● AVAILABLE RECORDS:
(** * median-code mock API: token verification and the scoped entity store

    A shallow embedding of [mock_api/data/store.py] and
    [mock_api/auth/clerk.py], with the properties of the design document
    stated over it.

    Conventions.
    - Python dictionaries keyed by strings are [gmap string _]; a
      [defaultdict(list)] is a [gmap string (list string)] read with the
      default [[]].
    - Python exceptions are values of [exn]; code that may raise returns a
      [result].
    - Library calls (pydantic model constructors, PyJWT, httpx, the iteration
      order of a Python [set]) are parameters of the development. *)

From stdpp Require Import gmap strings list fin_maps pretty.
From Stdlib Require Import ZArith Lia.

Set Warnings "-register-all".
Local Open Scope string_scope.
Local Open Scope Z_scope.

(** ** Python values and exceptions *)

(** A decoded JSON document ([json.load], [response.json()], a JWT header or
    payload).  Numbers are integers here. *)
Inductive json : Type :=
  | JNull
  | JBool (b : bool)
  | JNum (n : Z)
  | JStr (s : string)
  | JArr (l : list json)
  | JObj (kv : list (string * json)).

(** Python truthiness ([if x:], [not x], [x or y]). *)
Definition truthy (v : json) : bool :=
  match v with
  | JNull => false
  | JBool b => b
  | JNum n => negb (n =? 0)
  | JStr s => negb (String.eqb s "")
  | JArr l => match l with [] => false | _ => true end
  | JObj kv => match kv with [] => false | _ => true end
  end.

(** Truthiness of an [Optional[str]] argument. *)
Definition truthy_opt_str (o : option string) : bool :=
  match o with
  | None => false
  | Some s => negb (String.eqb s "")
  end.

(** The exceptions the two modules raise or catch.  [InvalidTokenError]
    stands for every subclass of [jwt.InvalidTokenError] other than the two
    named ones; [PyError] for every other [Exception]. *)
Inductive exn : Type :=
  | HTTPException (status_code : Z) (detail : string)
  | ExpiredSignatureError (msg : string)
  | InvalidIssuerError (msg : string)
  | InvalidTokenError (msg : string)
  | KeyError (key : string)
  | ValidationError (msg : string)
  | FileNotFoundError (msg : string)
  | PyError (msg : string).

(** [str(e)].  An [HTTPException] prints as ["<status>: <detail>"]. *)
Definition str_exn (e : exn) : string :=
  match e with
  | HTTPException sc d => pretty sc +:+ ": " +:+ d
  | ExpiredSignatureError m | InvalidIssuerError m | InvalidTokenError m
  | ValidationError m | FileNotFoundError m | PyError m => m
  | KeyError k => "'" +:+ k +:+ "'"
  end.

Inductive result (A : Type) : Type :=
  | Ok (a : A)
  | Raise (e : exn).
Arguments Ok {A} a.
Arguments Raise {A} e.

#[global] Instance result_ret : MRet result := λ A a, Ok a.
#[global] Instance result_bind : MBind result := λ A B f m,
  match m with
  | Ok a => f a
  | Raise e => Raise e
  end.

#[global] Instance result_fmap : FMap result := λ A B f m,
  match m with
  | Ok a => Ok (f a)
  | Raise e => Raise e
  end.

(** [d.get(k)] on a decoded JSON object; the first binding of a key is the
    one the dictionary holds. *)
Fixpoint assoc_get (k : string) (kv : list (string * json)) : option json :=
  match kv with
  | [] => None
  | (k', v) :: kv' => if String.eqb k k' then Some v else assoc_get k kv'
  end.

(** [v.get(k, dflt)]: an [AttributeError] when [v] is not a dictionary. *)
Definition json_get (v : json) (k : string) (dflt : json) : result json :=
  match v with
  | JObj kv => Ok (default dflt (assoc_get k kv))
  | _ => Raise (PyError "AttributeError: object has no attribute 'get'")
  end.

● WORK REQUEST: Show every line of the material that includes the string "JStr".

● RESULT OF THIS TASK:
  | JStr (s : string)
  | JStr s => negb (String.eqb s "")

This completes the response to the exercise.